Dataset entries:
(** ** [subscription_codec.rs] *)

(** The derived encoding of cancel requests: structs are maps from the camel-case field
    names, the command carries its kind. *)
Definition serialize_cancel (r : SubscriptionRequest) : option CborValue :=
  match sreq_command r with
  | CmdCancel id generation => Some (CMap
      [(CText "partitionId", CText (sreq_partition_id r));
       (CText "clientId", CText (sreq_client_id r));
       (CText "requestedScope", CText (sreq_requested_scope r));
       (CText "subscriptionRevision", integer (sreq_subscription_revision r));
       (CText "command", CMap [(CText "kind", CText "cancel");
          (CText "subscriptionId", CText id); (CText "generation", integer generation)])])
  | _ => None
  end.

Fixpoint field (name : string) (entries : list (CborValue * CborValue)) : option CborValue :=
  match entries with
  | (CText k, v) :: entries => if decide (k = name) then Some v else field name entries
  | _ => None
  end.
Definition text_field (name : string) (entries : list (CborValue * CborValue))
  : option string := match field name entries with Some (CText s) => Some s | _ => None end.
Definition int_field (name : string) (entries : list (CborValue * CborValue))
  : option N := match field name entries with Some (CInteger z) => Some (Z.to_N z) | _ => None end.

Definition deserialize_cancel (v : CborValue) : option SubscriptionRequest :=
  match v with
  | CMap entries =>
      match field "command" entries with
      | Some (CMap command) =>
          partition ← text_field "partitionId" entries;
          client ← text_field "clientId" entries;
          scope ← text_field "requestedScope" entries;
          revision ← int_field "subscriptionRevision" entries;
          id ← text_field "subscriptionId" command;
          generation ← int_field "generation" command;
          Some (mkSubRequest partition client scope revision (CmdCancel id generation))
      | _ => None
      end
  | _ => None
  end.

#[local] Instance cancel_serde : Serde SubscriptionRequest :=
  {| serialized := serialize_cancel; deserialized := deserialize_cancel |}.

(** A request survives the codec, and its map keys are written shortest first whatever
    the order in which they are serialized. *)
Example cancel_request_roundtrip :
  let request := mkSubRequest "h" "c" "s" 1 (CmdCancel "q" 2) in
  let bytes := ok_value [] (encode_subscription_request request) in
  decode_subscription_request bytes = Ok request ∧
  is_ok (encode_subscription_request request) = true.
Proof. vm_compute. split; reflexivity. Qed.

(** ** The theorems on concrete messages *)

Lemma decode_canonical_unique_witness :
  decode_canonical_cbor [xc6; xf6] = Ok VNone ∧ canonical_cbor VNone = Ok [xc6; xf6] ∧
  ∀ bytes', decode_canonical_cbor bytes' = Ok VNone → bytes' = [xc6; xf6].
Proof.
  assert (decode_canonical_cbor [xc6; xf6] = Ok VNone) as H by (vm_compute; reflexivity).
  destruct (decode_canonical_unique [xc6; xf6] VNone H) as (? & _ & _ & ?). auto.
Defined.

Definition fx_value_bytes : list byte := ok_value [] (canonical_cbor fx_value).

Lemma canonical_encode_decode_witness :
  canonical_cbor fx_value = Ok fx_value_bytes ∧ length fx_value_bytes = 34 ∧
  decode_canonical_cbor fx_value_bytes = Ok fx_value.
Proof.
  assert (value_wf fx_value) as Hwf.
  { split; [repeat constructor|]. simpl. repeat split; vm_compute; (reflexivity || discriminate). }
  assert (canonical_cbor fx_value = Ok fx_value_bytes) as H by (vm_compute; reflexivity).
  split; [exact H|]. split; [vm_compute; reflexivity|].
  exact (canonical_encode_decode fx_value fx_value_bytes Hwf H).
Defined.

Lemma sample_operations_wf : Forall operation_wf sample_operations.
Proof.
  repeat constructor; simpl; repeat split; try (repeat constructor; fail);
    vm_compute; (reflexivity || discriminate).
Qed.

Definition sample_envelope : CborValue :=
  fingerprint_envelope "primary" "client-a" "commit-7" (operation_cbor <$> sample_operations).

### What you need to do
Having looked over the entries above, reproduce all of them exactly.

### Answer to the exercise
(** ** [subscription_codec.rs] *)

(** The derived encoding of cancel requests: structs are maps from the camel-case field
    names, the command carries its kind. *)
Definition serialize_cancel (r : SubscriptionRequest) : option CborValue :=
  match sreq_command r with
  | CmdCancel id generation => Some (CMap
      [(CText "partitionId", CText (sreq_partition_id r));
       (CText "clientId", CText (sreq_client_id r));
       (CText "requestedScope", CText (sreq_requested_scope r));
       (CText "subscriptionRevision", integer (sreq_subscription_revision r));
       (CText "command", CMap [(CText "kind", CText "cancel");
          (CText "subscriptionId", CText id); (CText "generation", integer generation)])])
  | _ => None
  end.

Fixpoint field (name : string) (entries : list (CborValue * CborValue)) : option CborValue :=
  match entries with
  | (CText k, v) :: entries => if decide (k = name) then Some v else field name entries
  | _ => None
  end.
Definition text_field (name : string) (entries : list (CborValue * CborValue))
  : option string := match field name entries with Some (CText s) => Some s | _ => None end.
Definition int_field (name : string) (entries : list (CborValue * CborValue))
  : option N := match field name entries with Some (CInteger z) => Some (Z.to_N z) | _ => None end.

Definition deserialize_cancel (v : CborValue) : option SubscriptionRequest :=
  match v with
  | CMap entries =>
      match field "command" entries with
      | Some (CMap command) =>
          partition ← text_field "partitionId" entries;
          client ← text_field "clientId" entries;
          scope ← text_field "requestedScope" entries;
          revision ← int_field "subscriptionRevision" entries;
          id ← text_field "subscriptionId" command;
          generation ← int_field "generation" command;
          Some (mkSubRequest partition client scope revision (CmdCancel id generation))
      | _ => None
      end
  | _ => None
  end.

#[local] Instance cancel_serde : Serde SubscriptionRequest :=
  {| serialized := serialize_cancel; deserialized := deserialize_cancel |}.

(** A request survives the codec, and its map keys are written shortest first whatever
    the order in which they are serialized. *)
Example cancel_request_roundtrip :
  let request := mkSubRequest "h" "c" "s" 1 (CmdCancel "q" 2) in
  let bytes := ok_value [] (encode_subscription_request request) in
  decode_subscription_request bytes = Ok request ∧
  is_ok (encode_subscription_request request) = true.
Proof. vm_compute. split; reflexivity. Qed.

(** ** The theorems on concrete messages *)

Lemma decode_canonical_unique_witness :
  decode_canonical_cbor [xc6; xf6] = Ok VNone ∧ canonical_cbor VNone = Ok [xc6; xf6] ∧
  ∀ bytes', decode_canonical_cbor bytes' = Ok VNone → bytes' = [xc6; xf6].
Proof.
  assert (decode_canonical_cbor [xc6; xf6] = Ok VNone) as H by (vm_compute; reflexivity).
  destruct (decode_canonical_unique [xc6; xf6] VNone H) as (? & _ & _ & ?). auto.
Defined.

Definition fx_value_bytes : list byte := ok_value [] (canonical_cbor fx_value).

Lemma canonical_encode_decode_witness :
  canonical_cbor fx_value = Ok fx_value_bytes ∧ length fx_value_bytes = 34 ∧
  decode_canonical_cbor fx_value_bytes = Ok fx_value.
Proof.
  assert (value_wf fx_value) as Hwf.
  { split; [repeat constructor|]. simpl. repeat split; vm_compute; (reflexivity || discriminate). }
  assert (canonical_cbor fx_value = Ok fx_value_bytes) as H by (vm_compute; reflexivity).
  split; [exact H|]. split; [vm_compute; reflexivity|].
  exact (canonical_encode_decode fx_value fx_value_bytes Hwf H).
Defined.

Lemma sample_operations_wf : Forall operation_wf sample_operations.
Proof.
  repeat constructor; simpl; repeat split; try (repeat constructor; fail);
    vm_compute; (reflexivity || discriminate).
Qed.

Definition sample_envelope : CborValue :=
  fingerprint_envelope "primary" "client-a" "commit-7" (operation_cbor <$> sample_operations).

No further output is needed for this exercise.